Профессор риторики (Михальская) - страница 33

Да, я на первой ступени. Который год уже. Томительная, сладкая, телесная паутина. Оказывается, это всего лишь потос, пοθός, какой-то пοθός, а я-то думала, иной любви и не бывает. Всегда во тьме кошачьего подъезда, кошачьей лестницы, во мраке арбатских переулков.

Снег летит в лицо мелкими уколами, а вспоминаются весенние капели. Иду – напудренная Ева – я от Арбатской до Сенной. Бродячих кошек королева, я по ночам не сплю весной. Как капли с крыши, как машинки усталой клавиш перестук – так четко узкие ботинки с носка ступают на каблук. Как звонко эхо отдается под арками пустых дворов… Пора найти мне стол и кров, но спать сегодня не придется…
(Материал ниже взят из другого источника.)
Lemma filter_insertByStart (f : ScheduledProductionRun -> bool) x l :
  StronglySorted startsNoLater l ->
  filter f (insertByStart x l)
  = if f x then insertByStart x (filter f l) else filter f l.
Proof.
  induction l as [|y rest IH]; intros Hs.
  - cbn. now destruct (f x).
  - inversion Hs as [|? ? Hrest Hy]; subst. cbn [insertByStart].
    destruct (Z.leb_spec (startTime x) (startTime y)) as [Hle|Hgt].
    + cbn [filter]. destruct (f x) eqn:Ex; [|reflexivity].
      destruct (f y) eqn:Ey.
      * cbn [insertByStart]. destruct (Z.leb_spec (startTime x) (startTime y)); [reflexivity|lia].
      * assert (Hall : Forall (startsNoLater x) (filter f rest)).
        { apply Forall_forall. intros z Hz. apply filter_In in Hz. destruct Hz as [Hz _].
          rewrite Forall_forall in Hy. specialize (Hy z Hz). unfold startsNoLater in *. lia. }
        destruct (filter f rest) as [|z zs]; [reflexivity|]. cbn [insertByStart].
        inversion Hall as [|? ? Hz _]; subst. unfold startsNoLater in Hz.
        destruct (Z.leb_spec (startTime x) (startTime z)); [reflexivity | lia].
    + cbn [filter]. rewrite (IH Hrest). destruct (f y) eqn:Ey, (f x) eqn:Ex; try reflexivity.
      cbn [insertByStart]. destruct (Z.leb_spec (startTime x) (startTime y)); [lia | reflexivity].
Qed.

Lemma filter_sortByStart (f : ScheduledProductionRun -> bool) l :
  filter f (sortByStart l) = sortByStart (filter f l).
Proof.
  induction l as [|a l IH]; [reflexivity|]. cbn [sortByStart fold_right filter].
  fold (sortByStart l). rewrite filter_insertByStart by apply sortByStart_sorted.
  rewrite IH. destruct (f a); reflexivity.
Qed.

Lemma filter_sorted (f : ScheduledProductionRun -> bool) l :
  StronglySorted startsNoLater l -> StronglySorted startsNoLater (filter f l).
Proof.
  intros Hs. rewrite <- (sortByStart_sorted_id Hs), filter_sortByStart.
  apply sortByStart_sorted.
Qed.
Да, вот так. Или примерно так. Нет, пора думать иначе. Пора вообще начинать думать. Нет, не начинать пора – начинать поздно. Пора думать, и думать серьезно, так, чтобы это было достойно – ну, хоть не Учителя, но меня, меня самой. Меня, сидящей за круглым столом, всегда рядом с Профессором, одесную. Он сам выбрал место, сам усадил рядом… Рядом… Ах, тут нужно признание.
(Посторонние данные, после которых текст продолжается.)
(** X15. A table that is built has five cells; the first is shaded once,
    with the colour of the severity, the last once, with the accent
    colour, and the three between are not shaded; the cells hold one,
    one, two, two and two paragraphs, and the run that opens each cell
    is bold, in Aptos. *)
Theorem X15_render_table_shape (vuln : Finding) (cells : list Cell) :
  render_table vuln = Ok cells ->
  length cells = 5
  /\ map shading cells
     = [[get_severity_color (format (risk vuln))]; []; []; []; ["9ACD32"]]
  /\ map (fun cell => length (paragraphs cell)) cells = [1; 1; 2; 2; 2]
  /\ forall cell, cell ∈ cells ->
       exists run runs rest,
         paragraphs cell = (run :: runs) :: rest
         /\ run_bold run = true /\ run_font run = Some "Aptos".
Proof.
  intros Hrun.
  assert (Hok : renderable_finding vuln = true).
  { destruct (renderable_finding vuln) eqn:E; [done|].
    apply render_table_fail in E. by rewrite Hrun in E. }
  rewrite (render_table_ok vuln Hok) in Hrun. injection Hrun as <-.
  unfold table_of. cbn [length map shading paragraphs].
  repeat split; try done.
  intros cell Hcell. rewrite !elem_of_cons, elem_of_nil in Hcell.
  destruct Hcell as [->|[->|[->|[->|[->|[]]]]]]; cbn [paragraphs];
    eexists; eexists; eexists; (split; [reflexivity|done]).
Qed.

(** ** When a report is produced *)

(** X16. A kept row without a host makes report generation fail,
    whatever its severity. *)
Theorem X16_missing_host (env : Env) (template : Document) (output_path : string)
    (df : DataFrame) (files : gset string) (r : Row) :
  r ∈ df -> excluded r = false -> Host r = NaN ->
  is_ok (generate_report env template output_path df files).1 = false.
Proof.
  intros Hin Hex Hhost.
  destruct (generate_report env template output_path df files)
    as [[doc|e] files'] eqn:Hrun; [|done].
  exfalso. apply generate_report_Ok in Hrun as (_ & Hrows & _ & _).
  unfold renderable in Hrows. rewrite forallb_forall in Hrows.
  specialize (Hrows (normalize_row r)
                (proj1 (list_elem_of_In _ _) (elem_of_kept_rows df r Hin Hex))).
  unfold renderable_row in Hrows. cbn [normalize_row set_Risk Host] in Hrows.
  by rewrite Hhost in Hrows.
Qed.

(** X17. A report is produced exactly when the severity column holds a
    text (or the table is empty), the host of every kept row is a text
    the document takes, so are the name, the description and the
    solution of every kept row of severity CRITICAL, MEDIUM or LOW,
    each chart can be drawn and embedded, and the document can be
    written. *)
Theorem X17_success_conditions (env : Env) (template : Document)
    (output_path : string) (df : DataFrame) (files : gset string) :
  is_ok (generate_report env template output_path df files).1 = true
  <-> infer_dtype (map Risk df) = object
      /\ renderable (kept_rows df) = true
      /\ env_ok env output_path (kept_rows df) = true.
Proof.
  split.
  - destruct (generate_report env template output_path df files)
      as [[doc|e] files'] eqn:Hrun; [|done].
    intros _. apply generate_report_Ok in Hrun. tauto.
  - intros (Hdt & Hrows & Henv).
    destruct (generate_report_ok env template output_path df files Hdt Hrows Henv)
      as [files' ->].
    done.
Qed.

(** X18. Exactly the rows of severity CRITICAL, HIGH, MEDIUM or LOW, in
    any letter case, are rendered: the tables a run adds to the
    template are the tables of those rows, each with the name, the
    description and the solution of its row, a row of severity HIGH
    giving a table of severity CRITICAL; a row of another severity, or
    of none, gives no table. *)
Theorem X18_rendered_rows (env : Env) (template : Document)
    (output_path : string) (df : DataFrame) (files files' : gset string)
    (doc : Document) (t : list Cell) :
  generate_report env template output_path df files = (Ok doc, files') ->
  t ∈ tables doc
  <-> t ∈ tables template
      \/ exists r s severity,
           r ∈ df /\ Risk r = Str s
           /\ severity ∈ ["CRITICAL"; "MEDIUM"; "LOW"]
           /\ (upper s = severity \/ upper s = "HIGH" /\ severity = "CRITICAL")
           /\ t = expected_table severity (Name r) (Description r) (Solution r).
Proof.
  intros Hrun. apply generate_report_Ok in Hrun as (_ & _ & _ & ->).
  rewrite tables_app, tables_report_layout, elem_of_app.
  apply or_iff_compat_l. split.
  - intros Ht. apply elem_of_report_tables in Ht
      as (host & severity & f & Hsev & Hf & _ & ->).
    unfold findings_of in Hf.
    apply list_elem_of_In, in_map_iff in Hf as (r' & <- & Hr').
    apply list_elem_of_In, elem_of_rows_of in Hr' as (Hr' & _ & Hs).
    rewrite (table_of_expected r' severity Hsev Hs).
    apply kept_rows_elem in Hr' as (r & Hin & Hex & ->).
    cbn [normalize_row set_Risk Risk Name Description Solution] in *.
    unfold excluded in Hex. destruct (Risk r) as [|s] eqn:Hrisk; [done|].
    exists r, s, severity. split; [done|]. split; [done|]. split; [done|].
    split; [|done]. rewrite normalize_risk_Str in Hs.
    destruct (decide (upper s = "HIGH")) as [Hh|Hh].
    + right. split; [done|]. congruence.
    + left. congruence.
  - intros (r & s & severity & Hin & Hrisk & Hsev & Hup & ->).
    assert (Hnorm : normalize_risk (Risk r) = Str severity).
    { rewrite Hrisk, normalize_risk_Str. destruct Hup as [<-|[Hh ->]].
      - rewrite decide_False; [done|]. intros Hh. rewrite Hh in Hsev.
        rewrite !elem_of_cons, elem_of_nil in Hsev. naive_solver.
      - by rewrite decide_True. }
    assert (Hex : excluded r = false).
    { unfold excluded. rewrite Hrisk. apply bool_decide_eq_false.
      intros Hn. apply lower_none in Hn. rewrite Hn in Hup.
      destruct Hup as [<-|[Hh _]]; [|done].
      rewrite !elem_of_cons, elem_of_nil in Hsev. naive_solver. }
    change (expected_table severity (Name r) (Description r) (Solution r))
      with (expected_table severity (Name (normalize_row r))
              (Description (normalize_row r)) (Solution (normalize_row r))).
    rewrite <- (table_of_expected (normalize_row r) severity Hsev Hnorm).
    apply (report_tables_elem _ _ severity); [|done|done].
    by apply elem_of_kept_rows.
Qed.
Что ж, пусть. Это о коленке. Точнее, о моей левой коленке. Обтянутой то плисовыми джинсами, то суконной клетчатой юбкой.

(На этом записи в начале тетради обрываются.)

Заметка в конце серой тетради (в ней исписана первая треть, остальные листы пустые, кроме последних. непонятно, какая из описанных разновидностей любви побудила мою мать спустя четверть века вернуться под серый коленкор, не воспользовавшись компьютером)

Обретение Логоса

Мой единственный Учитель, мой Наставник, мой Профессор давно покоится под сенью тревожных кленов на Ваганькове – там, в глубине зеленого островка, занесенного пылью обтекающих его дорог. Я помню, как протискивалась между могильных оградок следом за батюшкой, в облаках сирени и курящегося ладана, и солнечные пятна скользили с одного лица на другое, и туманились ладаном столбы света под кленовой листвой в этот майский, уже по-летнему жаркий день. И сейчас, когда нам с ней – мне и коленке – уже полвека, рука моя все еще тянется к ней – и охватывает ее узкую, тонкую чашечку точно так, как это делала некогда теплая сухая длань Профессора, этого арбатского Сократа – под столом, под скатертью. Что-то в ней было, в этой коленной чашечке, было и есть. То, что придавало ему сил, и веселья, и жизни. От чего румянились его желтоватые пергаментные щеки, а голос звучал по-юношески, почти звонко. Я принимала и понимала это прикосновение. Жаль, что мудрость не перетекла ко мне посредством коленки – нет, ни унции. Или чем еще ее можно измерить? Каратами? И все же что-то резко, внезапно переменилось. В одну из пятниц, белым снежным днем. Я готовилась тогда к вечернему уроку и с тоскою, впопыхах попытавшись осилить грамматику, приступила, торопясь, к переводу.